また、「『主体的な学びの過程』については、運動の楽しさ」の部分について、「運動」ではなく「運動やスポーツ」の楽しさというように修正してほしい。これは、全般的にそのように修正してほしい。
さらに、運動やスポーツの価値を理解することによって主体的な学びの意味を深めていくという表現に少し階層を変えていく必要があるのではないか。そうでないと、対話的なところと主体的なところと深めるということとの違いがよく見えなくなってくるので、少なくとも深めるというところと対話的なところと、それからもう一つのところの違いは少し意識的に文言で整理していった方がいいのではないかというふうに思う。
それから、教員養成について、教員法との関係もあるけれども、例えば障害者スポーツの指導法なんていう文言は要らないのかというふうに少し思ってしまう。

○  主体的な学びの過程について、「三つの視点はそれぞれが独立するものではなく、むしろ」云々と書いてあるが、これは、非常に抽象的で、それぞれの内容の違いは分かるけれども、その内容の違いをさらに理解するためには、実践の中では、それらがどういうふうに関連していくのかということのモデルとかイメージが付かないと、目標の構造というところにも行かないと思う。その辺のところを一連のものとして具体的にもう少し関係性を示した方が分かりやすいと思う。一つだけ示すと、これしかないというふうに思われてしまうので、幾つかモデルを示すぐらいのことは必要だと思う。それでもって、ある主体的な学びの過程の中で、楽しさや意味に気付いて、価値の方に行くと、その価値をまた知識として学ぶことによって、また楽しさというものがより広がって深まっていくという、そういうイメージが、具体的な体育の学習の過程の中でできるのではないだろうか。

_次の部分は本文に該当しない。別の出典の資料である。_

(** Versions, then the flags, as they are read. *)
Definition set_versions (iv ii sv : Z) (c : rpmi_shmem_mbox_controller) : rpmi_shmem_mbox_controller :=
  mkMctl (mctl_slot_size c) (queue_count c) (mb_regs c) (queue_ctx_tbl c) iv ii sv (plat_info_len c) (plat_info c) (f0_priv_level c) (f0_ev_notif_en c).
Definition set_flags (f0 : Z) (c : rpmi_shmem_mbox_controller) : rpmi_shmem_mbox_controller :=
  mkMctl (mctl_slot_size c) (queue_count c) (mb_regs c) (queue_ctx_tbl c) (impl_version c) (impl_id c) (spec_version c) (plat_info_len c) (plat_info c)
    (if negb (Z.land f0 RPMI_BASE_FLAGS_F0_PRIVILEGE =? 0) then 1 else 0) (negb (Z.land f0 RPMI_BASE_FLAGS_F0_EV_NOTIFY =? 0)).

Definition put_group_version (chan v : Z) (w : world) : world :=
  mkMb (rpmi_dev R) (mbox_list w) (mbox_at w) (chan_at w)
    (mkDev R (dev_machine (mb_dev w)) (fun a => if a =? chan then ((srvgrp_at (mb_dev w) chan).1, v) else srvgrp_at (mb_dev w) a)).

(** The versions and flags are asked for one by one; the first error ends it. *)
Definition rpmi_base_setup (st : init_stack) (c : rpmi_shmem_mbox_controller) (base_chan : Z) (w : world) : option (Z * rpmi_shmem_mbox_controller * world) :=
  let get service_id inarg w := smq_base_get_two_u32 c base_chan service_id inarg (st_tval st) w in
  let w := put_word (st_args st) 0 RPMI_SRVGRP_BASE w in
  '(ret, w) ← get RPMI_BASE_SRV_PROBE_SERVICE_GROUP (st_args st) w;
  if negb (ret =? 0) then Some (ret, c, w)
  else
    let version := word32_at w (st_tval st) 1 in
    let w := put_group_version base_chan version w in
    if version <? RPMI_BASE_VERSION_MIN then Some (SBI_EINVAL, c, w)
    else
      '(ret, w) ← get RPMI_BASE_SRV_GET_IMPLEMENTATION_VERSION 0 w;
      if negb (ret =? 0) then Some (ret, c, w)
      else
        let iv := word32_at w (st_tval st) 1 in
        '(ret, w) ← get RPMI_BASE_SRV_GET_IMPLEMENTATION_IDN 0 w;
        if negb (ret =? 0) then Some (ret, set_versions iv 0 0 c, w)
        else
          let ii := word32_at w (st_tval st) 1 in
          '(ret, w) ← get RPMI_BASE_SRV_GET_SPEC_VERSION 0 w;
          if negb (ret =? 0) then Some (ret, set_versions iv ii 0 c, w)
          else
            let sv := word32_at w (st_tval st) 1 in
            let c := set_versions iv ii sv c in
            if (sv <? RPMI_BASE_VERSION_MIN) || negb (sv =? version) then Some (SBI_EINVAL, c, w)
            else
              '(ret, w) ← rpmi_normal_request_with_status mdelay c base_chan RPMI_BASE_SRV_GET_ATTRIBUTES 0 0 0 (st_resp st) 5 5 w;
              if negb (ret =? 0) then Some (ret, c, w)
              else
                let c := set_flags (word32_at w (st_resp st) 1) c in
                if f0_priv_level c =? 0 then Some (SBI_ENODEV, c, w) else Some (0, c, w).

Definition rpmi_shmem_mbox_init (st : init_stack) (nodeoff : Z) (w : world) : option (Z * rpmi_shmem_mbox_controller * world) :=
  let '(mbox, w) := zalloc sizeof_mctl w in
  if mbox =? 0 then Some (SBI_ENOMEM, mctl_of 0 0 0 (fun _ => no_queue), w)
  else
    let '(ret, c, w) := rpmi_shmem_transport_init w in
    if negb (ret =? 0) then Some (ret, c, sbi_free mbox w)
    else
      let w := put_mbox mbox (mkMbox (u32 nodeoff) (u32 (mctl_slot_size c - RPMI_MSG_HDR_SIZE)) 0 []) w in
      let '(ret, w) := mbox_controller_add mbox w in
      if negb (ret =? 0) then Some (ret, c, sbi_free mbox w)
      else
        let remove := mbox_controller_remove (Some rpmi_shmem_mbox_free_chan) mbox in
        let w := put_word (st_tval st) 0 RPMI_SRVGRP_BASE w in
        '(base_chan, w) ← mbox_controller_request_chan (fun d => m_mem (dev_machine d)) (Some (rpmi_shmem_mbox_request_chan c 0 (st_req_tval st))) mbox (st_tval st) w;
        if base_chan =? 0 then Some (SBI_ENOENT, c, sbi_free mbox (remove w))
        else
          '(ret, c, w) ← rpmi_base_setup st c base_chan w;
          if negb (ret =? 0) then Some (ret, c, sbi_free mbox (remove (mbox_controller_free_chan (Some rpmi_shmem_mbox_free_chan) base_chan w)))
          else
            '(_, c, w) ← rpmi_get_platform_info c base_chan w;
            Some (0, c, w).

やはり指導者がイメージできないと、教わる子供たちがどういうプロセスでそれを学んでいるのかということも理解できない。また、それは当然、評価の問題にも関わってくるはずである。

○  ここに書いてあるのを見ると、やること満載で、全部学校でやるのかと、現場としてはそういう感じがする。同じことを繰り返して、結局、お金がないからできなかったり、人がいないからできなかったりと、同じことの繰り返しになっていると思う。よって、今回、開かれている教育課程という話が出ているので、どこに入れるか分からないが、「地域とか社会的な資源を活用して子供の学習の充実を図りましょう」という視点を入れてほしいと思う。
具体的に言えば、部活の外部人材であったり、地域のスポーツクラブと連携したりとか、または行政がやっているスポーツのイベントなんかの時期に合わせて、教育課程にそういう領域を入れるとか、そういうような視点を入れてほしいと思う。